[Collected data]
Lemma clear_size_spec d h ino l :
  inode_ok ino → Z.of_nat (length h) < BLOCK_CACHE_SIZE - 1 → 0 ≤ size ino ≤ MAX_FILE_SIZE →
  inode_list d ino (data_blocks ino) = Some l → fresh_blocks d h l →
  ∃ ino', runs (clear_size ino) h d (l, ino') d ∧
    size ino' = 0 ∧ type_ ino' = type_ ino ∧ inode_ok ino' ∧ (inode_u32 ino → inode_u32 ino').
Proof.
  intros Hok Hh Hs Hl Hfb. destruct (_data_blocks_bounds (size ino) Hs) as [Hn _].
  fold (data_blocks ino) in Hn. change MAX_DATA_BLOCKS with 16540 in Hn. unfold inode_ok in *.
  unfold clear_size. set (n := data_blocks ino) in *. change INODE_DIRECT_COUNT with 28.
  cbn [direct set_size].
  destruct (clear_direct_spec (Z.to_nat 28) 0 (Z.min n 28) (direct ino) []) as (dir & Hcl & Hdir & Hdu);
    try lia. rewrite Hcl. clear Hcl. unfold slice. rewrite Z.sub_0_r. change (Z.to_nat 0) with O.
  rewrite drop_0. cbn [app].
  destruct (Z.ltb_spec 28 n).
  2:{ exists (set_direct dir (set_size 0 ino)). cbn [size type_ direct set_direct set_size].
    split_and!; [|done|done|lia|intros (? & ? & ? & ?); split_and!; by auto].
    rewrite inode_list_small in Hl by lia. injection Hl as <-.
    rewrite Z.min_l by lia. done. }
  rewrite (Z.min_r n 28), (take_ge (direct ino)) by lia. assert (n -u 28 = n - 28) as -> by mach.
  change INODE_INDIRECT1_COUNT with 128. cbn [indirect1 indirect2 set_direct set_size].
  set (ino1 := set_indirect1 0 (set_direct dir (set_size 0 ino))).
  assert (∃ b1, d !! indirect1 ino = Some b1 ∧ indirect1 ino ∈ l ∧
    ((n ≤ 156 ∧ l = direct ino ++ indirect1 ino :: take (Z.to_nat (n - 28)) (entries b1)) ∨
     156 < n ∧ ∃ b2 s, d !! indirect2 ino = Some b2 ∧ sub_lists d (entries b2) (n - 156) = Some s ∧
       l = direct ino ++ indirect1 ino :: entries b1 ++ indirect2 ino :: s))
    as (b1 & Hb1 & Hi1 & Hcase).
  { destruct (decide (n ≤ 156)).
    - apply inode_list_mid in Hl as (b1 & Hb1 & ->); [|lia]. exists b1. split_and!; [done|elt|by left].
    - apply inode_list_big in Hl as (b1 & b2 & s & Hb1 & Hb2 & Hs' & ->); [|lia].
      exists b1. split_and!; [done|elt|]. right. split; [lia|]. by exists b2, s. }
  destruct (fb_block _ _ _ Hfb (indirect1 ino) Hi1) as (c & Hc & Hl1 & _).
  rewrite Hb1 in Hc. injection Hc as <-.
  pose proof (fb_lock _ _ _ Hfb _ Hi1) as Hlk1.
  destruct Hcase as [[Hle ->]|(Hgt & b2 & s & Hb2 & Hs2 & ->)].
  - exists ino1. split_and!; [|done|done|cbn; lia|intros (? & ? & ? & ?); split_and!; by auto].
    eapply runs_bind; [apply runs_ret|]. cbn beta iota. eapply runs_bind.
    + eapply runs_modify_same; [done..|apply runs_ret].
    + destruct (Z.ltb_spec 128 (n - 28)); [lia|]. rewrite Z.min_l by lia.
      rewrite <- app_assoc. apply runs_ret.
  - exists (set_indirect2 0 ino1).
    split_and!; [|done|done|cbn; lia|intros (? & ? & ? & ?); split_and!; by auto].
    eapply runs_bind; [apply runs_ret|]. cbn beta iota. eapply runs_bind.
    { eapply runs_modify_same; [done..|apply runs_ret]. }
    destruct (Z.ltb_spec 128 (n - 28)); [|lia]. rewrite Z.min_r by lia.
    rewrite take_ge by (rewrite length_arr_list; done).
    assert (n - 28 -u 128 = n - 156) as -> by mach.
    eapply runs_bind; [apply runs_passert, Z.leb_le; change INODE_INDIRECT2_COUNT with 16384; lia|].
    rewrite app_comm_cons, app_assoc in Hfb. apply fresh_blocks_suffix in Hfb as Hfb2.
    destruct (fb_block _ _ _ Hfb2 (indirect2 ino)) as (c & Hc & Hl2 & _); [elt|].
    rewrite Hb2 in Hc. injection Hc as <-.
    eapply runs_bind; [eapply runs_modify_same;
      [apply (fb_lock _ _ _ Hfb2); elt|done..|]|].
    + apply (clear_sub_spec d (indirect2 ino :: h) b2 (n - 156) s); [done|lia|].
      by apply fresh_blocks_hold.
    + rewrite <- !app_assoc. apply runs_ret.
Qed.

» Problem to solve
Nothing beyond the line containing "change INODE_INDIRECT1_COUNT with" is to be output; the lines above, from the first one onward to that line, are to be transcribed exactly.

» Answer to this task
Lemma clear_size_spec d h ino l :
  inode_ok ino → Z.of_nat (length h) < BLOCK_CACHE_SIZE - 1 → 0 ≤ size ino ≤ MAX_FILE_SIZE →
  inode_list d ino (data_blocks ino) = Some l → fresh_blocks d h l →
  ∃ ino', runs (clear_size ino) h d (l, ino') d ∧
    size ino' = 0 ∧ type_ ino' = type_ ino ∧ inode_ok ino' ∧ (inode_u32 ino → inode_u32 ino').
Proof.
  intros Hok Hh Hs Hl Hfb. destruct (_data_blocks_bounds (size ino) Hs) as [Hn _].
  fold (data_blocks ino) in Hn. change MAX_DATA_BLOCKS with 16540 in Hn. unfold inode_ok in *.
  unfold clear_size. set (n := data_blocks ino) in *. change INODE_DIRECT_COUNT with 28.
  cbn [direct set_size].
  destruct (clear_direct_spec (Z.to_nat 28) 0 (Z.min n 28) (direct ino) []) as (dir & Hcl & Hdir & Hdu);
    try lia. rewrite Hcl. clear Hcl. unfold slice. rewrite Z.sub_0_r. change (Z.to_nat 0) with O.
  rewrite drop_0. cbn [app].
  destruct (Z.ltb_spec 28 n).
  2:{ exists (set_direct dir (set_size 0 ino)). cbn [size type_ direct set_direct set_size].
    split_and!; [|done|done|lia|intros (? & ? & ? & ?); split_and!; by auto].
    rewrite inode_list_small in Hl by lia. injection Hl as <-.
    rewrite Z.min_l by lia. done. }
  rewrite (Z.min_r n 28), (take_ge (direct ino)) by lia. assert (n -u 28 = n - 28) as -> by mach.
  change INODE_INDIRECT1_COUNT with 128. cbn [indirect1 indirect2 set_direct set_size].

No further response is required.